Lavande hocha la tête de manière compréhensive. "Ça doit être difficile pour eux," dit-elle. "Et après tout, ça n'est que le festin de fin d'année."
"Ouais," acquiesça Harry, puis il pris une autre gorgée de jus de citrouille et prétendit regarder les autres étudiants avec nostalgie.
Il n'y avait pas beaucoup besoin de parler ce soir. Tous les septième année semblaient mélancoliques, racontant des histoires sur leurs grands moments à Poudlard, mais en regard du passif de Harry qui enregistrait une tentative de meurtre par année, personne ne s'attendait à ce qu'ils se joigne à eux.
Ron, que les potions maintenaient en forme, partageait une discussion chaleureuse sur les chances de devenir un joueur de Quidditch professionnel avec Neville, et Ginny s'était lancée dans un discours dénigrant les Canons de Chudley.
Quand Harry osa de nouveau regarder vers la table des Serpentard, il vit Draco engagé dans une chamaillerie avec Pansy, qui minaudait de nouveau devant lui.
Finalement, il survécut.
Même quand Seamus Finnigan commença à raconter des histoire sur leur trio, leur remémorant bien trop longuement le troll qu'ils avaient abattu ensemble, le basilic qui avait pétrifié Hermione et les jours glorieux de l'AD.
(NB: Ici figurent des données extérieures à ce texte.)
(** ** The operations *)

Inductive Op :=
| OpPut (collection : string) (r : Value) (create : bool) (revision : option Z) (now : string)
| OpDelete (collection id : string)
| OpSetting (app key : string) (value : option Value)
| OpAppState (app : string) (value : Value)
| OpSystem (value : Value)
| OpFlowResult (id ran_at error now : string)
| OpObserve (app id : string) (state : Value) (available : bool) (message : string)
| OpBeginScene (id : string) (previous : list Value)
| OpSceneRemaining (id : string) (remaining : list Value)
| OpReorder (group : string) (ids : list string)
| OpTrigger (app : string) (params : Value)
| OpReplaceReferences (app : string) (replacements : Value) (now : string)
| OpConsolidate (app : string) (merged replacements : Value) (now : string)
| OpRegisterMedia (app : string) (params : Value)
| OpShareImage (id dev slot : string) (now : Z)
| OpAnnounce (id : string) (manifest : Value)
| OpSetAppStatus (id state : string)
| OpSetAppRuntime (id : string) (details : Value)
| OpRestore (bytes : list Z)
| OpConfigure (lang tz : string)
| OpTick (unix_ms : Z)
| OpTakeTrigger
| OpTakeSceneTrip
| OpTakeStatisticsFault.

Definition voidM {A} (m : M (St := St) A) : M (St := St) unit := let* _ := m in retM tt.

Definition run_op (op : Op) : M (St := St) unit :=
  match op with
  | OpPut c r create rev now => put c r create rev now
  | OpDelete c id => delete c id
  | OpSetting app key v => setting app key v
  | OpAppState app v => app_state app v
  | OpSystem v => system v
  | OpFlowResult id ran err now => flow_result id ran err now
  | OpObserve app id st av msg => observe app id st av msg
  | OpBeginScene id prev => voidM (begin_scene id prev)
  | OpSceneRemaining id rem => scene_remaining id rem
  | OpReorder g ids => reorder_devices g ids
  | OpTrigger app p => trigger app p
  | OpReplaceReferences app rs now => replace_references app rs now
  | OpConsolidate app m rs now => consolidate_devices app m rs now
  | OpRegisterMedia app p => register_media app p
  | OpShareImage id dev slot now => voidM (share_image id dev slot now)
  | OpAnnounce id m => announce id m
  | OpSetAppStatus id st => set_app_status id st
  | OpSetAppRuntime id d => set_app_runtime id d
  | OpRestore bs => restore bs
  | OpConfigure l t => configure l t
  | OpTick t => modifyM (store_tick t)
  | OpTakeTrigger => modifyM (fun s => (take_trigger s).2)
  | OpTakeSceneTrip => modifyM (fun s => (take_scene_trip s).2)
  | OpTakeStatisticsFault => modifyM (fun s => (take_statistics_fault s).2)
  end.

(** ** Shapes of operations *)

(** At most one save: the document is the candidate when the storage took it, and the old one
    when it did not. *)
Inductive saved (s s' : Store St) : bool -> Prop :=
| no_save b : document s' = document s -> storage s' = storage s -> saved s s' b
| save_taken bs : encode (document s') = Ok bs -> storage_save bs (storage s) = (Ok tt, storage s') -> saved s s' true
| save_failed c bs e : document s' = document s -> encode c = Ok bs ->
    storage_save bs (storage s) = (Err e, storage s') -> saved s s' false.

(** [m] leaves memory alone when it fails, and a document it leaves was just saved. *)
Definition atomic {A} (m : M (St := St) A) : Prop := forall s r s', m s = (r, s') ->
  saved s s' (is_ok r) /\ match r with Err _ => s' = with_storage s (storage s') | Ok _ => True end.

(** [m] only reads. *)
Definition reads_only {A} (m : M (St := St) A) : Prop := forall s r s', m s = (r, s') -> s' = s.

(** [m] always succeeds and does not touch document and storage. *)
Definition total {A} (m : M (St := St) A) : Prop := forall s, exists a s', m s = (Ok a, s') /\
  document s' = document s /\ storage s' = storage s.

Lemma with_storage_id (s : Store St) : with_storage s (storage s) = s.
Proof. by destruct s. Qed.

Lemma with_storage_twice (s : Store St) a b : with_storage (with_storage s a) b = with_storage s b.
Proof. done. Qed.

Lemma reads_only_lift {A} (r : Result A) : reads_only (liftR r).
Proof. by intros s r' s' [= _ <-]. Qed.

Lemma reads_only_get : reads_only getM.
Proof. by intros s r' s' [= _ <-]. Qed.

Lemma reads_atomic {A} (m : M (St := St) A) : reads_only m -> atomic m.
Proof.
  intros Hr s r s' H. apply Hr in H as ->. split; [by apply no_save|]. destruct r; [done|]. by rewrite with_storage_id.
Qed.

Lemma atomic_ret {A} (a : A) : atomic (retM a).
Proof. apply reads_atomic. by intros s r s' [= _ <-]. Qed.

Lemma atomic_lift {A} (r : Result A) : atomic (liftR r).
Proof. apply reads_atomic, reads_only_lift. Qed.

Lemma total_modify f :
  (forall s : Store St, document (f s) = document s /\ storage (f s) = storage s) -> total (modifyM f).
Proof. intros Hf s. exists tt, (f s). split; [done|]. apply Hf. Qed.

Lemma total_atomic {A} (m : M (St := St) A) : total m -> atomic m.
Proof.
  intros Ht s r s' H. destruct (Ht s) as (a & s1 & Hm & Hd & Hst). rewrite Hm in H. injection H as <- <-.
  split; [by apply no_save|done].
Qed.

Lemma atomic_bind_read {A B} (m : M (St := St) A) (k : A -> M B) :
  reads_only m -> (forall a, atomic (k a)) -> atomic (bindM m k).
Proof.
  intros Hm Hk s r s' H. unfold bindM in H. destruct (m s) as [[a|e] s1] eqn:E.
  - apply Hm in E as ->. by eapply Hk.
  - apply Hm in E as ->. injection H as <- <-. split; [by apply no_save|]. by rewrite with_storage_id.
Qed.

Lemma atomic_bind_total {A B} (m : M (St := St) A) (k : A -> M B) :
  atomic m -> (forall a, total (k a)) -> atomic (bindM m k).
Proof.
  intros Hm Hk s r s' H. unfold bindM in H. destruct (m s) as [[a|e] s1] eqn:E.
  - destruct (Hk a s1) as (b & s2 & Hb & Hd & Hs). rewrite Hb in H. injection H as <- <-.
    split; [|done]. destruct (Hm _ _ _ E) as [Hsv _]. cbn [is_ok] in *.
    inversion Hsv as [b' Hd' Hs'|bs He Hss|]; subst.
    + apply no_save; congruence.
    + apply (save_taken _ _ bs); congruence.
  - injection H as <- <-. by apply Hm in E.
Qed.
Lemma climb_edits n d id p name g g' : Groups.climb n d id p name g = Ok g' -> edits g g'.
Proof.
  revert p. induction n as [|n IH]; intros p H; cbn in H; [done|].
  destruct (is_empty p); [by eapply settle_edits|]. destruct (p =? id)%string; [done|].
  destruct (record d "deviceGroups" p) as [q|]; cbn in H; [|done]. by eapply IH.
Qed.

Lemma group_edits d g g' : Groups.validate d g = Ok g' -> edits g g'.
Proof.
  unfold Groups.validate. intros H. step_ok H. etrans; [by eapply edits_set|].
  repeat step_ok H. by eapply climb_edits.
Qed.

Lemma scene_edits r p r' : Scenes.validate r p = Ok r' -> edits r r'.
Proof.
  unfold Scenes.validate. intros H. repeat step_ok H.
  etrans; [by eapply edits_set|]. 
  assert (He : edits a a0) by (destruct (is_empty (text a "kind")); [by eapply edits_set|by injection E2 as <-]).
  etrans; [exact He|]. etrans; [by eapply edits_set|]. by eapply edits_set.
Qed.

Lemma fill_objects_edits ks r r' : fill_objects ks r = Ok r' -> "id" ∉ ks -> edits r r'.
Proof.
  revert r. induction ks as [|k ks IH]; intros r H Hk; cbn [fill_objects] in H; [by injection H as <-|].
  apply not_elem_of_cons in Hk as [Hki Hk]. step_ok H.
  etrans; [|by eapply IH].
  destruct (get r k) as [[]|]; try (injection E as <-; reflexivity);
    (eapply edits_set; [exact E|congruence|done]).
Qed.

Lemma normalize_device_ok (s : Store St) r p r' :
  normalize_device s r p = Ok r' -> edits r r' /\ (uniq r = true -> clean r').
Proof.
  unfold normalize_device. intros H. repeat step_ok H.
  match goal with Hf : fill_objects _ r = Ok ?x |- _ => rename Hf into Ef; rename x into r1 end.
  apply fill_objects_edits in Ef as Hedit; [|vm_compute; set_solver].
  match goal with Hs : ok_or (get r1 "store") _ = Ok ?x |- _ => rename Hs into Es; rename x into store end.
  match goal with Hh : (if is_empty (text store _) then _ else _) = Ok ?x |- _ => rename Hh into Eh; rename x into store' end.
  match goal with Ho : ok_or (as_object store') _ = Ok ?x |- _ => rename Ho into Eo; rename x into o end.
  match goal with Hs2 : set r1 "store" _ = Ok ?x |- _ => rename Hs2 into Es2; rename x into r2 end.
  destruct (get r1 "store") as [st|] eqn:Eg; [|done]. injection Es as ->.
  assert (Hst : uniq r1 = true -> uniq (VObject (persistent o)) = true).
  { intros Hu. apply persistent_uniq. pose proof (uniq_get _ _ _ Hu Eg) as Hus.
    destruct store'; try done. injection Eo as ->.
    destruct (is_empty (text store _)); [by apply (uniq_set _ _ _ _ Eh)|by injection Eh as <-]. }
  assert (He2 : edits r1 r2) by (split; [intros Hu; apply (uniq_set _ _ _ _ Es2); auto|by eapply text_set_ne]).
  apply edits_remove_all in H as He3; [|vm_compute; set_solver].
  split; [etrans; [exact Hedit|]; by etrans|].
  intros Hu. destruct (remove_all_Ok OBSERVED r2 r') as (_ & Hnone & Hrest); [|done|].
  { apply He2, Hedit, Hu. }
  split; [done|]. intros st Hg. rewrite Hrest in Hg by (vm_compute; set_solver).
  rewrite (get_set_eq _ _ _ _ Es2) in Hg. injection Hg as <-. apply persistent_clean.
Qed.

Lemma normalize_ok (s : Store St) c r p r' :
  normalize s c r p = Ok r' -> edits r r' /\ (c = "devices" -> uniq r = true -> clean r').
Proof.
  unfold normalize. intros H.
  destruct (String.eqb_spec c "flows") as [->|H1].
  { split; [|done]. step_ok H. repeat step_ok H. injection H as <-. by eapply edits_set. }
  destruct (String.eqb_spec c "deviceGroups") as [->|H2]; [split; [by eapply group_edits|done]|].
  destruct (String.eqb_spec c "scenes") as [->|H3]; [split; [|done]; step_ok H; by eapply scene_edits|].
  destruct (String.eqb_spec c "devices") as [->|H4].
  { apply normalize_device_ok in H as [? ?]. auto. }
  destruct (String.eqb_spec c "notifications") as [->|H5].
  { split; [|done]. step_ok H. by eapply edits_set. }
  destruct (c =? "apps")%string; [|done]. injection H as <-. split; [done|]. by intros ->.
Qed.

Lemma inherit_edits ks p r r' :
  inherit ks p r = Ok r' -> "id" ∉ ks -> (forall q, p = Some q -> uniq q = true) -> edits r r'.
Proof.
  revert r. induction ks as [|k ks IH]; intros r H Hk Hp; cbn [inherit] in H; [by injection H as <-|].
  apply not_elem_of_cons in Hk as [Hki Hk].
  step_ok H.
  etrans; [|by eapply IH].
  destruct p as [q|]; cbn in E; [|by injection E as <-].
  destruct (get q k) as [v|] eqn:Eg; [|by injection E as <-].
  eapply edits_set; [exact E|congruence|]. eapply uniq_get; [by apply Hp|exact Eg].
Qed.

Lemma put_record_ok (s : Store St) c r create p now r' :
  put_record s c r create p now = Ok r' -> (forall q, p = Some q -> uniq q = true) ->
  edits r r' /\ (c = "devices" -> uniq r = true -> clean r').
Proof.
  unfold put_record. intros H Hp. step_ok H.
  assert (H1 : edits r a).
  { destruct (is_revised c); [|by injection E as <-]. step_ok E. by eapply edits_set. }
  step_ok H. apply inherit_edits in E0; [|vm_compute; set_solver|done].
  step_ok H. assert (H2 : edits a0 a1) by (destruct create; [by eapply edits_set|by injection E1 as <-]).
  step_ok H. assert (H3 : edits a1 a2) by (by eapply edits_set).
  apply normalize_ok in H as [H4 H5].
  assert (H6 : edits r a2) by (etrans; [exact H1|]; etrans; [exact E0|]; by etrans).
  split; [by etrans|]. intros Hc Hu. apply H5; [done|]. by apply H6.
Qed.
Il mentionna la SALE, et les chapeaux ridicules d'Hermione, et les badges qu'elle les avait tous forcés à porter, les disputant leur et faisant la morale jusqu'à ce qu'ils cèdent, et Harry sentit une douleur dans sa poitrine, il crut que son cœur allait exploser.
Mais finalement, il survécut.
Les frères Crivey avaient préparé un album photo pour les septième année, et en recevant sa copie, Harry fut forcé de regarder photo après photo les portraits de Ron, Hermione et lui, faisant des signes de la main et riant, étudiant ensemble ou discutant de choses qui avaient parues importantes à cette époque.
Il y en avait une d'Hermione l'enlaçant après le deuxième tâche du Tournois des Trois Sorciers, et Harry sentit une fois de plus ses bras se refermer sur lui, ses yeux sur elle, ses cheveux tombant sur son visage et chatouillant son nez, et pensa que c'était terminé, pour toujours, qu'il ne la reverrait plus jamais, ne serait plus jamais menacé par un autre de ses discours moralisateur ou ne verrait plus jamais son sourire s'étaler sur son visage.
Il survécut quand même.
Et quand Dumbledore se leva, le visage pas plus grave que d'habitude, échangeant un regard furtif avec le Professeur McGonagall qui semblait aussi énergique qu'à l'accoutumée, et qu'il leur souhaita à tous de passer un été calme et tranquille, Harry fut presque certain que la vie continuerait.
D'une manière ou d'une autre.
Mais il n'avait pas pensé à la nuit qui l'attendait, la longue et sombre nuit durant laquelle il n'avait pas osé quitter son lit, parce que rien ne devait sortir de l'ordinaire, rien ne devait risquer leur plan, et alors qu'il demeurait silencieux dans le noir, roulé en boule sous sa couverture, des sorts de silence entourant son lit, les tourments revinrent, et la peur, et le désespoir.
Il ne fut pas le seul septième année à pleurer sans trouver le sommeil cette nuit là.